[Stored data entries]

-.-.-

Lemma add_limit_keeps {E} l : preserves st_wf (Storage.add_limit (E := E) l).
Proof.
  unfold Storage.add_limit. apply preserves_bind.
  { apply unwrap_keeps, on_counters_keeps, (Hinv (CallAdd l)). exact I. }
  intros _. apply read_limits_keeps. intros limits Hl.
  destruct (set_insert limit_key l _) as [ins s] eqn:Hs.
  apply preserves_bind; [|intros; apply preserves_ret]. apply put_limits_keeps.
  unfold set_insert in Hs. destruct (default ∅ (limits !! namespace l) !! limit_key l) as [old|] eqn:Ho; simplify_eq.
  - destruct (limits !! namespace l) as [s|] eqn:Hns; simpl in *; [by rewrite insert_id|by rewrite lookup_empty in Ho].
  - by apply storage_wf_file.
Qed.

Lemma update_limit_keeps {E} l : preserves st_wf (Storage.update_limit (E := E) l).
Proof.
  unfold Storage.update_limit. apply read_limits_keeps. intros limits Hl.
  destruct (limits !! namespace l) as [s|] eqn:Hns; [|apply preserves_ret].
  destruct (match s !! limit_key l with Some limit => _ | None => _ end); [|apply preserves_ret].
  rewrite set_insert_after_delete. apply preserves_bind; [|intros; apply preserves_ret].
  apply put_limits_keeps. pose proof (storage_wf_file limits l Hl) as Hf. by rewrite Hns in Hf.
Qed.

Lemma delete_limit_keeps l : preserves st_wf (Storage.delete_limit l).
Proof.
  unfold Storage.delete_limit. apply read_limits_keeps. intros limits0 _.
  apply preserves_bind; [apply on_counters_keeps, (Hinv (CallDelete _)); exact I|]. intros _.
  apply read_limits_keeps. intros limits Hl. destruct (limits !! namespace l) as [s|] eqn:Hns; [|apply preserves_ret].
  by apply put_limits_keeps, storage_wf_remove.
Qed.

Lemma get_limits_keeps {E} ns : preserves st_wf (Storage.get_limits (E := E) ns).
Proof. unfold Storage.get_limits. apply read_limits_keeps. intros limits _. apply preserves_ret. Qed.

Lemma get_counters_keeps ns : preserves st_wf (Storage.get_counters ns).
Proof.
  unfold Storage.get_counters. apply read_limits_keeps. intros limits _.
  destruct (limits !! ns) as [s|]; [|apply preserves_ret]. by apply (call_keeps _ (CallGetCounters s)).
Qed.

#[local] Hint Resolve preserves_ret preserves_lift preserves_throw preserves_get preserves_map_err on_storage_keeps
  add_limit_keeps update_limit_keeps delete_limit_keeps get_limits_keeps get_counters_keeps : keeps.

Lemma counters_that_apply_keeps ns ctx : preserves rl_wf (counters_that_apply ns ctx).
Proof. unfold counters_that_apply, RateLimiter.get_limits. keep. Qed.

Lemma update_each_keeps cs delta : in_u64 delta -> preserves rl_wf (update_each cs delta).
Proof.
  intros Hd. unfold update_each. apply preserves_for_each. intros c.
  apply preserves_map_err, on_storage_keeps, on_counters_keeps. by apply (Hinv (CallUpdate c delta)).
Qed.

#[local] Hint Resolve counters_that_apply_keeps update_each_keeps : keeps.

Lemma is_rate_limited_keeps ns ctx delta : preserves rl_wf (is_rate_limited ns ctx delta).
Proof.
  unfold is_rate_limited. apply preserves_bind; [keep|]. intros [|c cs]; [keep|].
  apply preserves_bind; [|intros []; keep].
  apply preserves_map_err, on_storage_keeps. by apply (call_keeps _ (CallCheck (c :: cs) delta)).
Qed.

Lemma check_and_update_keeps ns ctx delta : in_u64 delta -> preserves rl_wf (check_rate_limited_and_update ns ctx delta).
Proof.
  intros Hd. unfold check_rate_limited_and_update. apply preserves_bind; [keep|]. intros [|c cs]; [keep|].
  apply preserves_bind; [|intros []; keep].
  apply preserves_map_err, on_storage_keeps. by apply (call_keeps _ (CallCheckAndUpdate (c :: cs) delta)).
Qed.

Lemma update_counters_keeps ns ctx delta : in_u64 delta -> preserves rl_wf (update_counters ns ctx delta).
Proof. intros Hd. unfold update_counters. keep. Qed.

Lemma reserve_keeps uuid ns ctx amount ttl : preserves rl_wf (RateLimiter.reserve uuid ns ctx amount ttl).
Proof.
  unfold RateLimiter.reserve. apply preserves_bind; [keep|]. intros [|c cs]; [keep|].
  apply preserves_bind; [keep|]. intros r. apply preserves_bind; [|intros []; keep].
  apply preserves_map_err, on_storage_keeps. by eapply (call_keeps _ (CallReserve (c :: cs) _ _ _ _)).
Qed.

Lemma commit_keeps ns ctx id amount : in_u64 amount -> preserves rl_wf (commit_reservation ns ctx id amount).
Proof.
  intros Hd. unfold commit_reservation. apply preserves_bind; [keep|]. intros cs. apply preserves_bind; [keep|].
  intros _. apply preserves_bind; [|keep]. destruct id as [id|]; [|keep]. destruct cs as [|c cs]; [keep|].
  apply preserves_map_err, on_storage_keeps. by apply (call_keeps _ (CallRelease (c :: cs) id)).
Qed.

Lemma rl_get_counters_keeps ns : preserves rl_wf (RateLimiter.get_counters ns).
Proof. unfold RateLimiter.get_counters, from_storage_err. keep. Qed.

Lemma configure_keeps limits : preserves rl_wf (configure_with limits).
Proof.
  unfold configure_with, configure_namespace, RateLimiter.get_namespaces, RateLimiter.get_limits, RateLimiter.add_limit,
    RateLimiter.delete_limit, from_storage_err.
  apply preserves_bind; [apply on_storage_keeps, read_limits_keeps; intros; keep|]. intros nss. keep.
Qed.
End keeps.

(** ** What the servers and the watcher keep *)

Section node.
Context {CE : CelEngine} {HO : HashOrder} {WI : Wire} {FI : Files} {HS : HttpStack} {CL : Clap}.
Context {St : Type} {CS : CounterStorage St}.
Context (inv : St -> Prop) (Hinv : forall call, call_typed call -> preserves inv (run_call call)).
(** What the storage does on its own. *)
Context (background : St -> St -> Prop) (Hbackground : forall s s', background s s' -> inv s -> inv s').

-.-.-

Description of the task: Output an exact copy of the lines from the one holding "RateLimiter.delete_limit, from_storage_err." to the last line of the data, inclusive, and nothing beyond that range.

Answer box:
    RateLimiter.delete_limit, from_storage_err.
  apply preserves_bind; [apply on_storage_keeps, read_limits_keeps; intros; keep|]. intros nss. keep.
Qed.
End keeps.

(** ** What the servers and the watcher keep *)

Section node.
Context {CE : CelEngine} {HO : HashOrder} {WI : Wire} {FI : Files} {HS : HttpStack} {CL : Clap}.
Context {St : Type} {CS : CounterStorage St}.
Context (inv : St -> Prop) (Hinv : forall call, call_typed call -> preserves inv (run_call call)).
(** What the storage does on its own. *)
Context (background : St -> St -> Prop) (Hbackground : forall s s', background s s' -> inv s -> inv s').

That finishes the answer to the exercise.